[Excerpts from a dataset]
_ _ _ _ _
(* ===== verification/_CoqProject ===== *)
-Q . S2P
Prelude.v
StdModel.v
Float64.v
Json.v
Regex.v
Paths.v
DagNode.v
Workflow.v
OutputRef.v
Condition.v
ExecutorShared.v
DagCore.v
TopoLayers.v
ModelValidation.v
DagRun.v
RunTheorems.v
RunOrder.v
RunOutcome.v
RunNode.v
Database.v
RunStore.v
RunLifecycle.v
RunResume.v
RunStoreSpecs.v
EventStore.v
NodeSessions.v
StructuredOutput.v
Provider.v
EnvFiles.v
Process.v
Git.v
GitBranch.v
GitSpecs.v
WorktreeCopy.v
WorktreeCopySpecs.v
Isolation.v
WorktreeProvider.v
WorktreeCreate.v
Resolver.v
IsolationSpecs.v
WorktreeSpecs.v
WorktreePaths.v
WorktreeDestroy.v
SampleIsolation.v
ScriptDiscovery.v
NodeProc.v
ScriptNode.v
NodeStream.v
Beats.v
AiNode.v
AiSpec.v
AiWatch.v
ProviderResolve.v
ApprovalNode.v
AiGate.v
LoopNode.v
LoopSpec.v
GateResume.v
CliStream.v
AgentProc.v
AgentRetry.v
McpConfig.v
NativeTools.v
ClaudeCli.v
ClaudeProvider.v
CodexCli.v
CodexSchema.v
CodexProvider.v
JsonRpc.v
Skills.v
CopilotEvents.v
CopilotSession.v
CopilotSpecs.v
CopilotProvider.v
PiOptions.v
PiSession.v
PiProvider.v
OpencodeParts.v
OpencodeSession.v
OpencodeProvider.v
_ _ _ _ _
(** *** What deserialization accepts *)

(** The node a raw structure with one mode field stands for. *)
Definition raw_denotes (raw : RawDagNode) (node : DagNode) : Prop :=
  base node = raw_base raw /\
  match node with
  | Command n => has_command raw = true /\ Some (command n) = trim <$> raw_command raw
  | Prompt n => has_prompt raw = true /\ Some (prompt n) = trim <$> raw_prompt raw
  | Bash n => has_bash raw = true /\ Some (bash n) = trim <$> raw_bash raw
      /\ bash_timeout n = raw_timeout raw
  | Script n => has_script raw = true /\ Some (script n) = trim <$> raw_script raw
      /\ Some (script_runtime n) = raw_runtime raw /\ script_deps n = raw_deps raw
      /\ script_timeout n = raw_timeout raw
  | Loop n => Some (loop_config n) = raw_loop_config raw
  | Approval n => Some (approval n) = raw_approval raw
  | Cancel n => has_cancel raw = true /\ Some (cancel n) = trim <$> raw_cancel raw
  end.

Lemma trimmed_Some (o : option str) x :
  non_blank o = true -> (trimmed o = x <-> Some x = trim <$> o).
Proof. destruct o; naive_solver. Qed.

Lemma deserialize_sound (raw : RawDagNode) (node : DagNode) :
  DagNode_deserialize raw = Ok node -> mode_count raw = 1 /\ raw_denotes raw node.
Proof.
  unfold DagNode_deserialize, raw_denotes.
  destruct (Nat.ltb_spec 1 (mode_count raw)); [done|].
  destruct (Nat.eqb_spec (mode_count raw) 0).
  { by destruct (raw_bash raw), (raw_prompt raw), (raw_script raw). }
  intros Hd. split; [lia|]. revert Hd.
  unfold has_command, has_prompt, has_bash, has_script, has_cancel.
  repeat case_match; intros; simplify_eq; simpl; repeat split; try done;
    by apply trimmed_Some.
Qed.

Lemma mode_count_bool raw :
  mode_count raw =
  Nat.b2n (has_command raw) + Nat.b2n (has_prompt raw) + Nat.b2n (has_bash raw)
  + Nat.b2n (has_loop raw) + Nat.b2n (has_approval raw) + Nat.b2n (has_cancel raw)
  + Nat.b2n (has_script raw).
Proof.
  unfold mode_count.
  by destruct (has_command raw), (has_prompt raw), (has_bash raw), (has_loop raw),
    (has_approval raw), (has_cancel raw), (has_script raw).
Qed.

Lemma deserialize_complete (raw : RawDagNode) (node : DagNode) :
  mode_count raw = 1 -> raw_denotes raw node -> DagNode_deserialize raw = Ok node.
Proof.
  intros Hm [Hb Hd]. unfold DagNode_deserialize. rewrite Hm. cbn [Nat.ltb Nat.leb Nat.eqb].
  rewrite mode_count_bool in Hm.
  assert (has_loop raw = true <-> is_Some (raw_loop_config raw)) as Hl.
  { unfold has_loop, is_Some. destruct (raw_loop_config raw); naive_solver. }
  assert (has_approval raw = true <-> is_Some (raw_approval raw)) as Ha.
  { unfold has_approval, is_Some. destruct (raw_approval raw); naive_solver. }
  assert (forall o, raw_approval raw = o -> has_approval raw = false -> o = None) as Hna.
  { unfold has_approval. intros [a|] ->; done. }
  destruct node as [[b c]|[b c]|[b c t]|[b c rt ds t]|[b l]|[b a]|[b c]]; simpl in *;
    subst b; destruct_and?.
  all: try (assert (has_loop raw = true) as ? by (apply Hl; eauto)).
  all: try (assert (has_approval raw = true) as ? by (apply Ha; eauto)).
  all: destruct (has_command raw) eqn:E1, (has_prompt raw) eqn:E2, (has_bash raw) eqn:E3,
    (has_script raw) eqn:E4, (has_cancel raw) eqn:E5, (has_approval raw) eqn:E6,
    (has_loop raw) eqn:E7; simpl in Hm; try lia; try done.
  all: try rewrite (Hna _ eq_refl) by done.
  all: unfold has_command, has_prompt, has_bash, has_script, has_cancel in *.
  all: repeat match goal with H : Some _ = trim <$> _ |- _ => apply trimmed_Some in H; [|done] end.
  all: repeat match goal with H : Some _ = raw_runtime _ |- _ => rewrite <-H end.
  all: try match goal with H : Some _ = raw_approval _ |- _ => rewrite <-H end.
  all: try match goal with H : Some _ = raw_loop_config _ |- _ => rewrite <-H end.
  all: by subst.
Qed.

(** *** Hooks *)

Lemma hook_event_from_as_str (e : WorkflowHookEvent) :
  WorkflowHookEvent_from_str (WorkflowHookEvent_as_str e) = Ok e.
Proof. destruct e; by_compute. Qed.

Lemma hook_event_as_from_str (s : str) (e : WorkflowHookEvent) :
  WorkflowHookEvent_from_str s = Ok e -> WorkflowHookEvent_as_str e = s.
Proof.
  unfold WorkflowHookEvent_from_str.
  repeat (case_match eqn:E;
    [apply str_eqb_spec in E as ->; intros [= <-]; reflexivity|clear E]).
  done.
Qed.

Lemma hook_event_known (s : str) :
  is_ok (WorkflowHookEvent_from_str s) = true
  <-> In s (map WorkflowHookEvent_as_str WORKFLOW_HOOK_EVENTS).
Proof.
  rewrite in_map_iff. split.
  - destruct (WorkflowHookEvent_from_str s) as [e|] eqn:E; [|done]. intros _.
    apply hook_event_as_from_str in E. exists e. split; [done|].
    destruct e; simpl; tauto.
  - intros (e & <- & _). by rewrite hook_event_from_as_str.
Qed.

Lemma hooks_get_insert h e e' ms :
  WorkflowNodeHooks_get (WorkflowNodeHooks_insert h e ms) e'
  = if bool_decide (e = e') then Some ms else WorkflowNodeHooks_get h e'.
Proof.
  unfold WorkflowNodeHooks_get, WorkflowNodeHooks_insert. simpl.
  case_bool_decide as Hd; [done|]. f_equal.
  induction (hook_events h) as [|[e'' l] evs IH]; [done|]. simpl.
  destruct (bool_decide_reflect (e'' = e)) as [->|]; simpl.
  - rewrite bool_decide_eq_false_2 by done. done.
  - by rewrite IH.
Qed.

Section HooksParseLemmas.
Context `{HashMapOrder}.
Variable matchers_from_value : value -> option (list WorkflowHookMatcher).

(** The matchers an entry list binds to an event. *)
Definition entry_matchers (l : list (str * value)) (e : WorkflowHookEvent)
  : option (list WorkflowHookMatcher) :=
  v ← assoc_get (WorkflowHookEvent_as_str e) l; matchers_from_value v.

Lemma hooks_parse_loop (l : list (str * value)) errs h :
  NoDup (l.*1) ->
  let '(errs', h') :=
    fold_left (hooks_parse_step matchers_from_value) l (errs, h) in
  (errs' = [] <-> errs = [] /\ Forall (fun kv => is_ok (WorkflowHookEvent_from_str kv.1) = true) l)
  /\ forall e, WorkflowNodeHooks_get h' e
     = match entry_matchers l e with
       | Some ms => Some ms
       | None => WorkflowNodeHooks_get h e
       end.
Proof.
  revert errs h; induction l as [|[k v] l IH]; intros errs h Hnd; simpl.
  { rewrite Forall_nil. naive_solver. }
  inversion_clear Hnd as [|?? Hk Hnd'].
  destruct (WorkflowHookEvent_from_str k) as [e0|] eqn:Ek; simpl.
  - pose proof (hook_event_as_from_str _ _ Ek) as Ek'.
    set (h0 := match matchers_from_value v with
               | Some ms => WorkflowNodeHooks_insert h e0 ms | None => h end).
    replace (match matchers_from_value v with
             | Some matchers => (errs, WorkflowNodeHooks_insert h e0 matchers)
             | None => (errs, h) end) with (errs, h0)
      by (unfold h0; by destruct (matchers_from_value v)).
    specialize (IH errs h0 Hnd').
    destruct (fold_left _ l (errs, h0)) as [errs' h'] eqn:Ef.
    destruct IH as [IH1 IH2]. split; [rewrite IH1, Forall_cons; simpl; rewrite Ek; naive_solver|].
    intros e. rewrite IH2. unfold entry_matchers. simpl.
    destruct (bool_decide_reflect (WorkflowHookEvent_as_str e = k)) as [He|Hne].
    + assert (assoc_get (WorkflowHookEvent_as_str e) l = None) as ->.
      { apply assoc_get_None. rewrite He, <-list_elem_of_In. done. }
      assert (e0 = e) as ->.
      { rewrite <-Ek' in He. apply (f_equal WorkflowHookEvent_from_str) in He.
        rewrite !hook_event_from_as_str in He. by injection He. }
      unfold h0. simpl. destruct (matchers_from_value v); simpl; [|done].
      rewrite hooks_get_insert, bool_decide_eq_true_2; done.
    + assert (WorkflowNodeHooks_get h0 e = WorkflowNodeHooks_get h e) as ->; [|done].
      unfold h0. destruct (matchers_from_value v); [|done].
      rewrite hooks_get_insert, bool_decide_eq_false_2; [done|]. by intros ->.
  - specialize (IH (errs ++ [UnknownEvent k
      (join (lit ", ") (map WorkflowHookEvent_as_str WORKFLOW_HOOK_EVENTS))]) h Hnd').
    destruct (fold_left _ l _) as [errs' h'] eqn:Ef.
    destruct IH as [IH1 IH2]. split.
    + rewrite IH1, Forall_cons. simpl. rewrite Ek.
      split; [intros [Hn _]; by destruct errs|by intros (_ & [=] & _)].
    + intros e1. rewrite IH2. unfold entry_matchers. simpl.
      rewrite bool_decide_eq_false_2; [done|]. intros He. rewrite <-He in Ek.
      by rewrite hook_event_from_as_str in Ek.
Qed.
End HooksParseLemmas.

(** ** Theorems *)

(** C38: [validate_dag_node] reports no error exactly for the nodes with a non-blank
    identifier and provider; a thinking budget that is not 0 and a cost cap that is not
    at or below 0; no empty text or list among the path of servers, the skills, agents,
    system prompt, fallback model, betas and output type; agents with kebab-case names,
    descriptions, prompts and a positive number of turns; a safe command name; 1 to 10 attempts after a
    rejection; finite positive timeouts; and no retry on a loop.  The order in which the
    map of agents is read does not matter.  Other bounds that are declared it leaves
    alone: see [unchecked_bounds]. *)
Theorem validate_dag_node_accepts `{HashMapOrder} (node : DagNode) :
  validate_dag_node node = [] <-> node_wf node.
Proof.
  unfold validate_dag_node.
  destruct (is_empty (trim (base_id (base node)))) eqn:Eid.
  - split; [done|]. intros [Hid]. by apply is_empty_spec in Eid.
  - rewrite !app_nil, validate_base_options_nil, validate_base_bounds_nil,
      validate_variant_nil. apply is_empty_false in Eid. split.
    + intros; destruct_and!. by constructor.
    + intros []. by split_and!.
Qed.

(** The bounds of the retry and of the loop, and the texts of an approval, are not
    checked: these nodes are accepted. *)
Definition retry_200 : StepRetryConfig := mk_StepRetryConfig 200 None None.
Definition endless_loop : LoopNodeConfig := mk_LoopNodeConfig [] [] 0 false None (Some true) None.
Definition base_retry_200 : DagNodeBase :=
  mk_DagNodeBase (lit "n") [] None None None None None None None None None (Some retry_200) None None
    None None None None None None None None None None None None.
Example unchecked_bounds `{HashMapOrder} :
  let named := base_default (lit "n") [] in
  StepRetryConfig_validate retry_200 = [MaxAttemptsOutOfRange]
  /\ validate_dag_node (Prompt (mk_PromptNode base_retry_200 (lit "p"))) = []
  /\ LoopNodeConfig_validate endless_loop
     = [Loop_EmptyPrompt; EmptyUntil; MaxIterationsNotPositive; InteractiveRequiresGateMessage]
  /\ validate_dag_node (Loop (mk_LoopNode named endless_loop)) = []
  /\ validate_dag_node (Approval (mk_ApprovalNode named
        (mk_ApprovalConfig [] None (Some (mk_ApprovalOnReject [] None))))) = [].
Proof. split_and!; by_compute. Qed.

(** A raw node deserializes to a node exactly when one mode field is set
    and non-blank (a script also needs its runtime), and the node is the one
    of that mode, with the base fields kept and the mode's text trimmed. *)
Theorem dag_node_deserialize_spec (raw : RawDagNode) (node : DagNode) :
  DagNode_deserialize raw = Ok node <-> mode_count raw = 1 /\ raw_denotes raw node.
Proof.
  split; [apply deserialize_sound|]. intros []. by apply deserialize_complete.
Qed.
_ _ _ _ _
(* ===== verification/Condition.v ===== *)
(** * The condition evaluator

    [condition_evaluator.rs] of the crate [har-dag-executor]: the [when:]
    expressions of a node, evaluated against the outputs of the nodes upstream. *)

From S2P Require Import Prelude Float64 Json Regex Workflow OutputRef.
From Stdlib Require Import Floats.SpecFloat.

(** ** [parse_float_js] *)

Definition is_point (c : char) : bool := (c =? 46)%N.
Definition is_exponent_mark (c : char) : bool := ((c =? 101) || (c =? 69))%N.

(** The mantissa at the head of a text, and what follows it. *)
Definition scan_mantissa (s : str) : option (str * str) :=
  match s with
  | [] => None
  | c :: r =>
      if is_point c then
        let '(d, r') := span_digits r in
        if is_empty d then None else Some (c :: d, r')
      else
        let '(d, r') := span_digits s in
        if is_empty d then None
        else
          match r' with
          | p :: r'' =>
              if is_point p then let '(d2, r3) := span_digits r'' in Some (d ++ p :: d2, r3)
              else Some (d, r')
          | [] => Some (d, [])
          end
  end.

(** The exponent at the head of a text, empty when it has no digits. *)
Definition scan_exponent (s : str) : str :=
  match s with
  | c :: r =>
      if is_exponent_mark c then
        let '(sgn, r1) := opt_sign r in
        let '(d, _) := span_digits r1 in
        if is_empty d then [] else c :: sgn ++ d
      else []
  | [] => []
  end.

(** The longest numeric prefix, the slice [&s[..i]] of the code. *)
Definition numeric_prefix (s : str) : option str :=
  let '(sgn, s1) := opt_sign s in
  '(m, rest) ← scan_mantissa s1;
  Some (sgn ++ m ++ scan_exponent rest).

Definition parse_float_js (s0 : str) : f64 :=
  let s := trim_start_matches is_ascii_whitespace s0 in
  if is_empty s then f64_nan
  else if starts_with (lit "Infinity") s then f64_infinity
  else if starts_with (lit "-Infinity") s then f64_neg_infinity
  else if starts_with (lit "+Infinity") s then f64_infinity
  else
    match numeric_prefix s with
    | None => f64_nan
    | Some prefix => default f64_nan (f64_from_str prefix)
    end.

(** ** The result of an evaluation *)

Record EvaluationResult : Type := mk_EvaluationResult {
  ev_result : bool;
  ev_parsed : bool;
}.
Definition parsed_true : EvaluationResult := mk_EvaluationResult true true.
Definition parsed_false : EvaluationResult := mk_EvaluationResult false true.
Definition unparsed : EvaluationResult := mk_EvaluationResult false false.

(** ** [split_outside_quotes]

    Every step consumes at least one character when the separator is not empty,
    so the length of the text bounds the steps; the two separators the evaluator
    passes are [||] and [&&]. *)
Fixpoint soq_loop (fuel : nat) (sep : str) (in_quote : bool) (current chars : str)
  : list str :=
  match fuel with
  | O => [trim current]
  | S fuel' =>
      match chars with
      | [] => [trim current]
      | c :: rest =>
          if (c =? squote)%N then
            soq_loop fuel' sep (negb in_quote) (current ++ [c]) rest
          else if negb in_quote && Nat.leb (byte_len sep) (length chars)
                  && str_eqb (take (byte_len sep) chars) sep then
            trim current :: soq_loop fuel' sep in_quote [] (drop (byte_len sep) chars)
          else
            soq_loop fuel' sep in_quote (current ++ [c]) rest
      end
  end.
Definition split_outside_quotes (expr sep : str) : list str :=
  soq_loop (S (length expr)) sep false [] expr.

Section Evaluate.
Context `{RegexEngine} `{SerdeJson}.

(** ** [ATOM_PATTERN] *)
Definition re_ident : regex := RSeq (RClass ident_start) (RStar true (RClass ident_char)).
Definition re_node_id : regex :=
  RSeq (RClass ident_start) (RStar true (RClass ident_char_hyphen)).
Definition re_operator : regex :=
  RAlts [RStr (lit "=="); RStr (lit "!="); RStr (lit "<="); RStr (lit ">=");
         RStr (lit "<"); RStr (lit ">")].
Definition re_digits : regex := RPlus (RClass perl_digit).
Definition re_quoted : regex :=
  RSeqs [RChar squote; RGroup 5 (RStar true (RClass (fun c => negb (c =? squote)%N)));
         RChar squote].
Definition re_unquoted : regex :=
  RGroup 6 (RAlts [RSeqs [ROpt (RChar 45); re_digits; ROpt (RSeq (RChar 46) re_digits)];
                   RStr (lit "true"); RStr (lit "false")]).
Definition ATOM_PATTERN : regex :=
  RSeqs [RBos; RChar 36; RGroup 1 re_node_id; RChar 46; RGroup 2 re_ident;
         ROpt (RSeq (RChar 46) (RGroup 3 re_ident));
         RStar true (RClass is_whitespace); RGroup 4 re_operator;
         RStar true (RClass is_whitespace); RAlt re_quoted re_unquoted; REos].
_ _ _ _ _
## Brief
Find the lines above with the word "when". Copy them out.

## Written reply
(** A raw node deserializes to a node exactly when one mode field is set
    [condition_evaluator.rs] of the crate [har-dag-executor]: the [when:]
(** The exponent at the head of a text, empty when it has no digits. *)
    Every step consumes at least one character when the separator is not empty,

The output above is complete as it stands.